- 2nd November 2018
- Posted by: Sophie Bunker
- Category: Projects
Lancaster City Council wishes to develop a Garden Village consisting of 3,500 properties on land just south of Lancaster at Balrigg. The development is hoped to be a place for living with a focus on sustainable growth.
As part of the council’s evidence base, we were commissioned to produce a concept drainage design. This included quantifying flood risk, the nature and scale of drainage infrastructure required to develop the area and identifying opportunities for blue-green corridors.
To inform the design, we undertook a strategic Phase 1 contaminated land study and groundwater assessment. The aim was to classify the vast area of the site based on land contamination, groundwater flooding, and persistent waterlogging risks.
Following a site walk-over and thorough review of historical maps, we were able to develop an understanding of the history of the site and identify potentially contaminated land constraints.
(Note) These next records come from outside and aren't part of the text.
(** A detail page known by the two labels read from its DOM: the text
    that mentions installs or downloads, and the rating label. *)
Definition page_with (installs_text rating_label : option jsstring) : detail_page :=
  {| dp_meta := {| meta_ld := []; meta_title := Some (str "Sample App");
                   meta_description := Some (str "A  sample   description");
                   meta_rating := rating_label; meta_installs := installs_text;
                   meta_developer := Some (str "Sample Dev") |};
     dp_description_text := []; dp_downloads_text := [];
     dp_interaction_count := None; dp_plus_downloads_text := [] |}.

(** A response of the suggestion source, and the same inside a call. *)
Definition suggest_json_text : jsstring :=
  str "[" ++ [dquote] ++ str "photo" ++ [dquote] ++ str ",["
  ++ [dquote] ++ str "photo editor" ++ [dquote] ++ str ","
  ++ [dquote] ++ str "photo lab" ++ [dquote] ++ str "]]".

Definition suggest_call_text : jsstring :=
  str "window.google.ac.h(" ++ suggest_json_text ++ str ")".

(** A string in which white space is single space characters apart. *)
Fixpoint tidy (s : jsstring) : bool :=
  match s with
  | [] => true
  | x :: t =>
      if is_space x
      then char_eqb x 32
           && match t with y :: _ => negb (is_space y) | [] => true end
           && tidy t
      else tidy t
  end.

(** [s.replace(/\s+/g, ' ')] *)
Definition collapse (s : jsstring) : jsstring :=
  replace_all (Plus (Chr is_space)) (str " ") 0 s.

(* ===================================================================== *)
(** * Notions for the further properties *)
(* ===================================================================== *)

(** The words of a pattern. *)
Inductive lang : regex -> jsstring -> Prop :=
| lang_Eps : lang Eps []
| lang_Chr (p : char -> bool) (x : char) : p x = true -> lang (Chr p) [x]
| lang_Seq (r1 r2 : regex) (w1 w2 : jsstring) :
    lang r1 w1 -> lang r2 w2 -> lang (Seq r1 r2) (w1 ++ w2)
| lang_Alt_l (r1 r2 : regex) (w : jsstring) : lang r1 w -> lang (Alt r1 r2) w
| lang_Alt_r (r1 r2 : regex) (w : jsstring) : lang r2 w -> lang (Alt r1 r2) w
| lang_Star_nil (g : bool) (r : regex) : lang (Star g r) []
| lang_Star_cons (g : bool) (r : regex) (w1 w2 : jsstring) :
    lang r w1 -> lang (Star g r) w2 -> lang (Star g r) (w1 ++ w2)
| lang_Group (i : nat) (r : regex) (w : jsstring) : lang r w -> lang (Group i r) w.
(** * Entra ID single sign-on and role based access control of Uptime Kuma

    A shallow embedding of
      - server/permissions.js                 (the role/permission table),
      - the OIDC socket handler               (login-code exchange, OIDC
        settings, user management),
      - the OIDC router                       (config, login and callback legs),
      - the RBAC migration                    (the [oidc_login_code] table and
        the new [user] columns),
    followed by the properties of the specification that were checked
    against it.

    Conventions.  A JavaScript value that may be absent is an [option] or a
    [jsval]; the database tables are finite maps over their primary or unique
    key; a handler is a function from the state it can see (its socket, the
    [World]) to its answer and the new state.  Strings are compared exactly,
    as SQLite's default BINARY collation and JavaScript's [===] do. *)

From Stdlib Require Import ZArith Ascii String List Bool Lia.
From stdpp Require Import base option list gmap strings fin_maps.

Open Scope Z_scope.
Open Scope string_scope.

(** ** JavaScript values *)

(** The values that travel in the settings store, in the settings payload of
    the socket and in the [code] argument of the exchange. *)
Inductive jsval : Type :=
  | JUndef                       (* undefined / null / absent property *)
  | JBool (b : bool)
  | JStr (s : string)
  | JArr (l : list string).

#[global] Instance jsval_eq_dec : EqDecision jsval.
Proof. solve_decision. Defined.

Definition str_truthy (s : string) : bool :=
  match s with EmptyString => false | _ => true end.

(** [!!v]: undefined, false and the empty string are falsy, every array is
    truthy. *)
Definition truthy (v : jsval) : bool :=
  match v with
  | JUndef => false
  | JBool b => b
  | JStr s => str_truthy s
  | JArr _ => true
  end.

(** [v || d] *)
Definition js_or (v d : jsval) : jsval := if truthy v then v else d.

(** [v === true] and [v !== false] *)
Definition is_true (v : jsval) : bool :=
  match v with JBool true => true | _ => false end.
Definition is_not_false (v : jsval) : bool :=
  match v with JBool false => false | _ => true end.

(** An optional string property: [None] is undefined or null. *)
Definition opt_truthy (o : option string) : bool :=
  match o with Some s => str_truthy s | None => false end.

(** [o || d] where [d] is a string *)
Definition opt_or (o : option string) (d : string) : string :=
  match o with
  | Some s => if str_truthy s then s else d
  | None => d
  end.

(** [o1 || o2] where both may be undefined *)
Definition opt_or_opt (o1 o2 : option string) : option string :=
  if opt_truthy o1 then o1 else o2.

(** What a JavaScript function call does: it returns or it throws. *)
Inductive outcome (A : Type) : Type :=
  | Return (a : A)
  | Throw (msg : string).
Arguments Return {A} a.
Arguments Throw {A} msg.

(** [arr.includes(x)] on an array of strings *)
Definition includes (arr : list string) (x : string) : bool :=
  existsb (String.eqb x) arr.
Land across the site was classified using a traffic light system:
- Green- land with a low likelihood of contamination
- Amber – land that may be subject to contamination and will require site investigation for confirmation prior to any development
- Red – land on which a contamination source has been identified and action would likely be required to allow development.
A review of the site geology, surface water flood map, and our in-house 5m resolution Groundwater Flood Map was used to identify potential mechanisms for groundwater flooding across the site. The groundwater constraints analysis identified:
- Areas of perennially or semi-perennially high-water tables which may prove difficult to develop
- Areas where groundwater may periodically emerge above the surface and are therefore susceptible to groundwater flooding.
Bailrigg Garden Village will focus on the delivery of high-quality development with strong links to a series of open spaces. Understanding the site’s history and natural groundwater processes allows the creation of a concept drainage strategy that works with the existing environment:
- Identifying areas of semi-perennially high-water tables can be used to delineate blue-green corridors
- Identifying areas with groundwater flooding issues will ensure that key drainage infrastructure can be appropriately cited and not overwhelmed by groundwater.
- Identifying key contaminated land constraints allows future site investigations to be focussed in critical areas and ensures the design is focussed on suitable land.
Want to know more?
Email Howard Keeble for more information on Blue-Green Strategy or email Michael McDonald for information on contaminated land and groundwater flooding issues. You can also find out more on our groundwater web page.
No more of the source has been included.